EXERCISE INSTRUCTIONS. Please return the lines below verbatim, beginning at the one that has "Definition ToNumber (v" and stopping after the one that has "(** [Number.isFinite]: in", and add no other lines.

SOURCE DATA START

(** C5. Every token of a text is resolved by priority: the derived
    placeholder map first, looked up with the trimmed, lower-cased token
    (its keys are the six placeholder names); else the header of the
    header list that the token matches without regard to case, whose
    trimmed row value is substituted; else the empty text. The function is
    total: a token that resolves to nothing is not an error. This holds
    for every token of the text, wherever it stands: whatever text [pre]
    comes before "{tok}", braces that open or close no token included,
    the token is replaced by its value, and the texts before and after
    it are resolved on their own; a text in which no token stands is
    returned as it is. The two facts fix [resolve_text] on every text. *)
Theorem C5_resolution_priority
    (parse_name_fn : string -> string * string)
    (hs : list string) (r : Row) (tok : string) :
  let self := Resolver.new parse_name_fn hs r in
  let key := lower (strip tok) in
  (is_Some (Resolver._derived self !! key) <-> In key DERIVED_KEYS) /\
  (forall tok', lower (strip tok') = key ->
                Resolver._resolve_token self tok' = Resolver._resolve_token self tok) /\
  (forall v, Resolver._derived self !! key = Some v ->
             Resolver._resolve_token self tok = v) /\
  (Resolver._derived self !! key = None ->
   forall h, In h hs -> lower h = h -> lower (strip tok) = lower h ->
             Resolver._resolve_token self tok = strip (row_get r h)) /\
  (Resolver._derived self !! key = None ->
   (forall h, In h hs -> h <> key) ->
   Resolver._resolve_token self tok = "") /\
  (forall pre post,
     has_char "{"%char pre = false -> tok <> "" ->
     has_char "{"%char tok = false -> has_char "}"%char tok = false ->
     Resolver.resolve_text self (pre +:+ "{" +:+ tok +:+ "}" +:+ post)
     = pre +:+ Resolver._resolve_token self tok +:+ Resolver.resolve_text self post) /\
  (forall pre post,
     tok <> "" ->
     has_char "{"%char tok = false -> has_char "}"%char tok = false ->
     Resolver.resolve_text self (pre +:+ "{" +:+ tok +:+ "}" +:+ post)
     = Resolver.resolve_text self pre +:+ Resolver._resolve_token self tok
       +:+ Resolver.resolve_text self post) /\
  (forall text,
     (forall a t b, t <> "" ->
        has_char "{"%char t = false -> has_char "}"%char t = false ->
        text <> a +:+ "{" +:+ t +:+ "}" +:+ b) ->
     Resolver.resolve_text self text = text).
Proof.
  intros self key. split; [apply derived_keys|].
  split; [|split; [|split; [|split; [|split; [|split]]]]].
  - intros tok' Hk. unfold Resolver._resolve_token. fold key. now rewrite Hk.
  - intros v Hv. unfold Resolver._resolve_token. fold key. now rewrite Hv.
  - intros Hd h Hin Hlow Hk. unfold Resolver._resolve_token. fold key.
    rewrite Hd. rewrite Hlow in Hk. fold key in Hk. subst h.
    change (Resolver.headers self) with hs.
    now rewrite (find_eqb_In hs key Hin).
  - intros Hd Hno. unfold Resolver._resolve_token. fold key. rewrite Hd.
    change (Resolver.headers self) with hs.
    now rewrite (find_eqb_None hs key Hno).
  - intros pre post Hpre Hne Ho Hc.
    rewrite !resolve_text_sub_all. now apply sub_all_token.
  - intros pre post Hne Ho Hc.
    rewrite !resolve_text_sub_all. now apply sub_all_token_anywhere.
  - intros text Hno.
    rewrite resolve_text_sub_all. now apply sub_all_no_token.
Qed.
(** * NeuralNetworkViz: the feed-forward pass, the colour scales and the
      canvas redraw of [src/components/NeuralNetworkViz/NeuralNetworkViz.js]

    The component keeps three JavaScript objects ([inputs], [weights],
    [biases]) in React state, derives the three activations from them and
    redraws a canvas.  This development embeds those functions and proves
    the properties the specification states about them.

    Numbers.  A JavaScript number is an IEEE-754 double.  Here the finite
    doubles are idealised as the real numbers [R] (no rounding, no
    overflow), and the one special value the code can meet, [NaN], is kept
    as a constructor of its own: reading a property that an object does not
    have yields [undefined], which arithmetic turns into [NaN].  Where the
    rounding of binary64 decides a property (the strictness of the
    sigmoid), the operation is modelled once more with its rounding
    ([sigmoid64]). *)

From Stdlib Require Import Reals Lra Zfloor.
From stdpp Require Import gmap strings.

(** ** JavaScript numbers *)

Module JS.

Inductive num : Type :=
| Num (r : R)
| NaN.

(** [undefined] coerced by an arithmetic operator ([ToNumber]). *)
Definition ToNumber (v : option R) : num :=
  match v with
  | Some r => Num r
  | None => NaN
  end.

Definition lift1 (f : R -> R) (a : num) : num :=
  match a with
  | Num x => Num (f x)
  | NaN => NaN
  end.

Definition lift2 (f : R -> R -> R) (a b : num) : num :=
  match a, b with
  | Num x, Num y => Num (f x y)
  | _, _ => NaN
  end.

Definition add : num -> num -> num := lift2 Rplus.
Definition sub : num -> num -> num := lift2 Rminus.
Definition mul : num -> num -> num := lift2 Rmult.
Definition neg : num -> num := lift1 Ropp.

(** Division.  A zero divisor gives an infinity or [NaN] in JavaScript;
    infinities are outside the real-valued model, so both are collapsed
    to [NaN].  No division of the component has a zero divisor. *)
Definition div (a b : num) : num :=
  match a, b with
  | Num x, Num y => if Req_dec_T y 0 then NaN else Num (x / y)
  | _, _ => NaN
  end.

(** [a > b] and [a < b]: every comparison with [NaN] is false. *)
Definition gt (a b : num) : bool :=
  match a, b with
  | Num x, Num y => if Rlt_dec y x then true else false
  | _, _ => false
  end.

Definition lt (a b : num) : bool := gt b a.

(** The same order as a proposition, for statements. *)
Definition Lt (a b : num) : Prop :=
  match a, b with
  | Num x, Num y => (x < y)%R
  | _, _ => False
  end.

Definition Le (a b : num) : Prop :=
  match a, b with
  | Num x, Num y => (x <= y)%R
  | _, _ => False
  end.

(** [Number.isFinite]: in the model, every number but [NaN]. *)
Definition isFinite (a : num) : Prop :=
  match a with
  | Num _ => True
  | NaN => False
  end.

(** [x || d] on numbers: [undefined], [NaN] and [0] are falsy. *)
Definition or_else (v : option R) (d : R) : R :=
  match v with
  | Some r => if Req_dec_T r 0 then d else r
  | None => d
  end.

End JS.

(** The [Math] object. *)
Module Math.

Definition exp : JS.num -> JS.num := JS.lift1 Rtrigo_def.exp.
Definition abs : JS.num -> JS.num := JS.lift1 Rabs.
Definition min : JS.num -> JS.num -> JS.num := JS.lift2 Rmin.

(** [Math.round]: the nearest integer, a tie going up: [floor (x + 1/2)]. *)
Definition round : JS.num -> JS.num :=
  JS.lift1 (fun x => IZR (Zfloor (x + / 2))).

End Math.

Declare Scope js_scope.
Delimit Scope js_scope with js.
Bind Scope js_scope with JS.num.
Notation "a + b" := (JS.add a b) : js_scope.
Notation "a - b" := (JS.sub a b) : js_scope.
Notation "a * b" := (JS.mul a b) : js_scope.
Notation "a / b" := (JS.div a b) : js_scope.
Notation "- a" := (JS.neg a) : js_scope.
Notation "a >? b" := (JS.gt a b) (at level 70) : js_scope.
Notation "a <? b" := (JS.lt a b) (at level 70) : js_scope.

(** Integer literals of the source; [0.5] is written [JS.Num 0.5]. *)
Definition lit (z : Z) : JS.num := JS.Num (IZR z).
Coercion lit : Z >-> JS.num.

Local Open Scope Z_scope.

(** ** The component *)

(** [const sigmoid = (x) => 1 / (1 + Math.exp(-x));], read over the real
    numbers: which formula the code computes.  What the rounding of
    binary64 changes is in [sigmoid64] below. *)
Definition sigmoid (x : JS.num) : JS.num :=
  (1 / (1 + Math.exp (- x)))%js.

(** *** The same line in binary64 *)

Module B64.

(** A real number that a binary64 can hold, the range of its exponent
    aside: an integer of at most 53 bits times a power of 2. *)
Definition representable (x : R) : Prop :=
  exists m e : Z, Z.abs m < 2 ^ 53 /\ x = (IZR m * powerRZ 2 e)%R.


(** A result that is a number or [Infinity]. *)
Inductive result : Type :=
| Finite (r : R)
| Infinity.

(** What [Math.exp (x)] may return.  The language leaves its accuracy to
    the implementation; this is the contract of an implementation that is
    right to within one unit in the last place: [Math.exp (0)] is 1;
    the result is [Infinity] only if [e^x] is 2^1023 or more and finite
    only if [e^x] is below 2^1024; it is 0 if [e^x] is below 2^-1075,
    half the least binary64 above 0; and a finite result is within
    [e^x * 2^-52], or 2^-1074 for the least results, of [e^x]. *)
Definition exp (x : R) (y : result) : Prop :=
  match y with
  | Infinity => (2 ^ 1023 <= Rtrigo_def.exp x)%R
  | Finite r =>
      representable r
      /\ (0 <= r)%R
      /\ (Rtrigo_def.exp x < 2 ^ 1024)%R
      /\ (x = 0%R -> r = 1%R)
      /\ (Rtrigo_def.exp x < / 2 ^ 1075 -> r = 0%R)%R
      /\ (Rabs (r - Rtrigo_def.exp x)
          <= Rmax (Rtrigo_def.exp x * / 2 ^ 52) (/ 2 ^ 1074))%R
  end.

End B64.


(** A JavaScript object whose property values are numbers. *)
Abbreviation object := (gmap string R).

(** The React state of [NeuralNetworkViz]. *)
Record State : Type := mkState {
  weights : object;
  biases : object;
  inputs : object;
  isFloating : bool;
  dragPosition : R * R;
}.

(** The values given to [useState] on the first render. *)
Definition initialState : State := {|
  weights := {[ "A->H1" := 0.5%R; "A->H2" := 0.5%R; "B->H1" := 0.5%R;
                "B->H2" := 0.5%R; "H1->O" := 0.5%R; "H2->O" := 0.5%R ]};
  biases := {[ "H1" := 0%R; "H2" := 0%R; "O" := 0%R ]};
  inputs := {[ "A" := 0%R; "B" := 0%R ]};
  isFloating := false;
  dragPosition := (0%R, 0%R);
|}.

(** The object returned by [calculateActivations]. *)
Record Activations : Type := mkActivations {
  H1 : JS.num;
  H2 : JS.num;
  O : JS.num;
}.

(** [calculateActivations]: the destructuring reads are property lookups;
    a missing property is [undefined] and becomes [NaN] in the sums. *)
Definition calculateActivations (st : State) : Activations :=
  let A := JS.ToNumber (inputs st !! "A") in
  let B := JS.ToNumber (inputs st !! "B") in
  let wAH1 := JS.ToNumber (weights st !! "A->H1") in
  let wAH2 := JS.ToNumber (weights st !! "A->H2") in
  let wBH1 := JS.ToNumber (weights st !! "B->H1") in
  let wBH2 := JS.ToNumber (weights st !! "B->H2") in
  let wH1O := JS.ToNumber (weights st !! "H1->O") in
  let wH2O := JS.ToNumber (weights st !! "H2->O") in
  let bH1 := JS.ToNumber (biases st !! "H1") in
  let bH2 := JS.ToNumber (biases st !! "H2") in
  let bO := JS.ToNumber (biases st !! "O") in
  let h1_input := (A * wAH1 + B * wBH1 + bH1)%js in
  let h2_input := (A * wAH2 + B * wBH2 + bH2)%js in
  let h1_activation := sigmoid h1_input in
  let h2_activation := sigmoid h2_input in
  let o_input := (h1_activation * wH1O + h2_activation * wH2O + bO)%js in
  let o_activation := sigmoid o_input in
  {| H1 := h1_activation; H2 := h2_activation; O := o_activation |}.

(** [nodeActivations[key]]: a property read on the returned object. *)
Definition activation_get (acts : Activations) (key : string) : option JS.num :=
  if decide (key = "H1") then Some (H1 acts)
  else if decide (key = "H2") then Some (H2 acts)
  else if decide (key = "O") then Some (O acts)
  else None.

(** *** State updates *)

(** The three React setters, called with an updater function. *)
Definition setInputs (f : object -> object) (st : State) : State :=
  {| weights := weights st; biases := biases st; inputs := f (inputs st);
     isFloating := isFloating st; dragPosition := dragPosition st |}.

Definition setWeights (f : object -> object) (st : State) : State :=
  {| weights := f (weights st); biases := biases st; inputs := inputs st;
     isFloating := isFloating st; dragPosition := dragPosition st |}.

Definition setBiases (f : object -> object) (st : State) : State :=
  {| weights := weights st; biases := f (biases st); inputs := inputs st;
     isFloating := isFloating st; dragPosition := dragPosition st |}.

(** The three functions handed to [debounce],
    [(key, newValue) => { setInputs((prev) => ({ ...prev, [key]: newValue })); }]
    and its two siblings: [{ ...prev, [key]: newValue }] is the object
    [prev] with [key] set, a new property if [prev] has none.  They are
    what runs when a debounced call lands. *)
Definition inputsCallback (key : string) (newValue : R) : State -> State :=
  setInputs (fun prev => <[key := newValue]> prev).

Definition weightsCallback (key : string) (newValue : R) : State -> State :=
  setWeights (fun prev => <[key := newValue]> prev).

Definition biasesCallback (key : string) (newValue : R) : State -> State :=
  setBiases (fun prev => <[key := newValue]> prev).

(** [resetAll]: the three setters called with a fresh object literal. *)
Definition resetAll (st : State) : State :=
  let st1 := setInputs (fun _ => {[ "A" := 0%R; "B" := 0%R ]}) st in
  let st2 :=
    setWeights (fun _ => {[ "A->H1" := 0.5%R; "A->H2" := 0.5%R;
                            "B->H1" := 0.5%R; "B->H2" := 0.5%R;
                            "H1->O" := 0.5%R; "H2->O" := 0.5%R ]}) st1 in
  setBiases (fun _ => {[ "H1" := 0%R; "H2" := 0%R; "O" := 0%R ]}) st2.

(** A slider of the page: which object it edits and which property. *)
Inductive group : Type := Inputs | Weights | Biases.

#[global] Instance group_eq_dec : EqDecision group.
Proof. solve_decision. Defined.

Record change : Type := mkChange {
  target : group;
  property : string;
  value : R;
}.

(** The change [c] landing: the callback of its group run on it. *)
Definition apply_change (c : change) : State -> State :=
  match target c with
  | Inputs => inputsCallback (property c) (value c)
  | Weights => weightsCallback (property c) (value c)
  | Biases => biasesCallback (property c) (value c)
  end.

(** *** The debounced slider handlers *)

(** Modelled from the spec: [debounce(func, 100)] of lodash, which is not
    among the sources ("a debounced state update (~100ms)", "standard
    debounce-supersedes-previous semantics").  A debounced function holds
    at most one pending call: calling it replaces the pending call and
    restarts the wait; once the wait has run out with no further call,
    [func] runs once, on the arguments of the last call.  The component
    makes one debounced function per slider group ([useMemo] with no
    dependencies), shared by all sliders of the group.  The clock is not
    modelled: [elapse] is the event that the wait of a group ran out. *)
Record Page : Type := mkPage {
  react : State;
  pendingInputs : option (string * R);
  pendingWeights : option (string * R);
  pendingBiases : option (string * R);
}.

(** Modelled from the spec: a call of the debounced function of a group
    becomes its pending call, in place of the one pending before. *)
Definition debouncedSetInputs (key : string) (newValue : R) (p : Page) : Page :=
  {| react := react p; pendingInputs := Some (key, newValue);
     pendingWeights := pendingWeights p; pendingBiases := pendingBiases p |}.

Definition debouncedSetWeights (key : string) (newValue : R) (p : Page) : Page :=
  {| react := react p; pendingInputs := pendingInputs p;
     pendingWeights := Some (key, newValue); pendingBiases := pendingBiases p |}.

Definition debouncedSetBiases (key : string) (newValue : R) (p : Page) : Page :=
  {| react := react p; pendingInputs := pendingInputs p;
     pendingWeights := pendingWeights p; pendingBiases := Some (key, newValue) |}.

(** Modelled from the spec: the wait of the debounced function of group
    [g] runs out, and its pending call, if any, runs the callback. *)
Definition elapse (g : group) (p : Page) : Page :=
  match g with
  | Inputs =>
      match pendingInputs p with
      | Some (key, newValue) =>
          {| react := inputsCallback key newValue (react p);
             pendingInputs := None;
             pendingWeights := pendingWeights p;
             pendingBiases := pendingBiases p |}
      | None => p
      end
  | Weights =>
      match pendingWeights p with
      | Some (key, newValue) =>
          {| react := weightsCallback key newValue (react p);
             pendingInputs := pendingInputs p;
             pendingWeights := None;
             pendingBiases := pendingBiases p |}
      | None => p
      end
  | Biases =>
      match pendingBiases p with
      | Some (key, newValue) =>
          {| react := biasesCallback key newValue (react p);
             pendingInputs := pendingInputs p;
             pendingWeights := pendingWeights p;
             pendingBiases := None |}
      | None => p
      end
  end.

SOURCE DATA END

YOUR RESPONSE.
Definition ToNumber (v : option R) : num :=
  match v with
  | Some r => Num r
  | None => NaN
  end.

Definition lift1 (f : R -> R) (a : num) : num :=
  match a with
  | Num x => Num (f x)
  | NaN => NaN
  end.

Definition lift2 (f : R -> R -> R) (a b : num) : num :=
  match a, b with
  | Num x, Num y => Num (f x y)
  | _, _ => NaN
  end.

Definition add : num -> num -> num := lift2 Rplus.
Definition sub : num -> num -> num := lift2 Rminus.
Definition mul : num -> num -> num := lift2 Rmult.
Definition neg : num -> num := lift1 Ropp.

(** Division.  A zero divisor gives an infinity or [NaN] in JavaScript;
    infinities are outside the real-valued model, so both are collapsed
    to [NaN].  No division of the component has a zero divisor. *)
Definition div (a b : num) : num :=
  match a, b with
  | Num x, Num y => if Req_dec_T y 0 then NaN else Num (x / y)
  | _, _ => NaN
  end.

(** [a > b] and [a < b]: every comparison with [NaN] is false. *)
Definition gt (a b : num) : bool :=
  match a, b with
  | Num x, Num y => if Rlt_dec y x then true else false
  | _, _ => false
  end.

Definition lt (a b : num) : bool := gt b a.

(** The same order as a proposition, for statements. *)
Definition Lt (a b : num) : Prop :=
  match a, b with
  | Num x, Num y => (x < y)%R
  | _, _ => False
  end.

Definition Le (a b : num) : Prop :=
  match a, b with
  | Num x, Num y => (x <= y)%R
  | _, _ => False
  end.

(** [Number.isFinite]: in the model, every number but [NaN]. *)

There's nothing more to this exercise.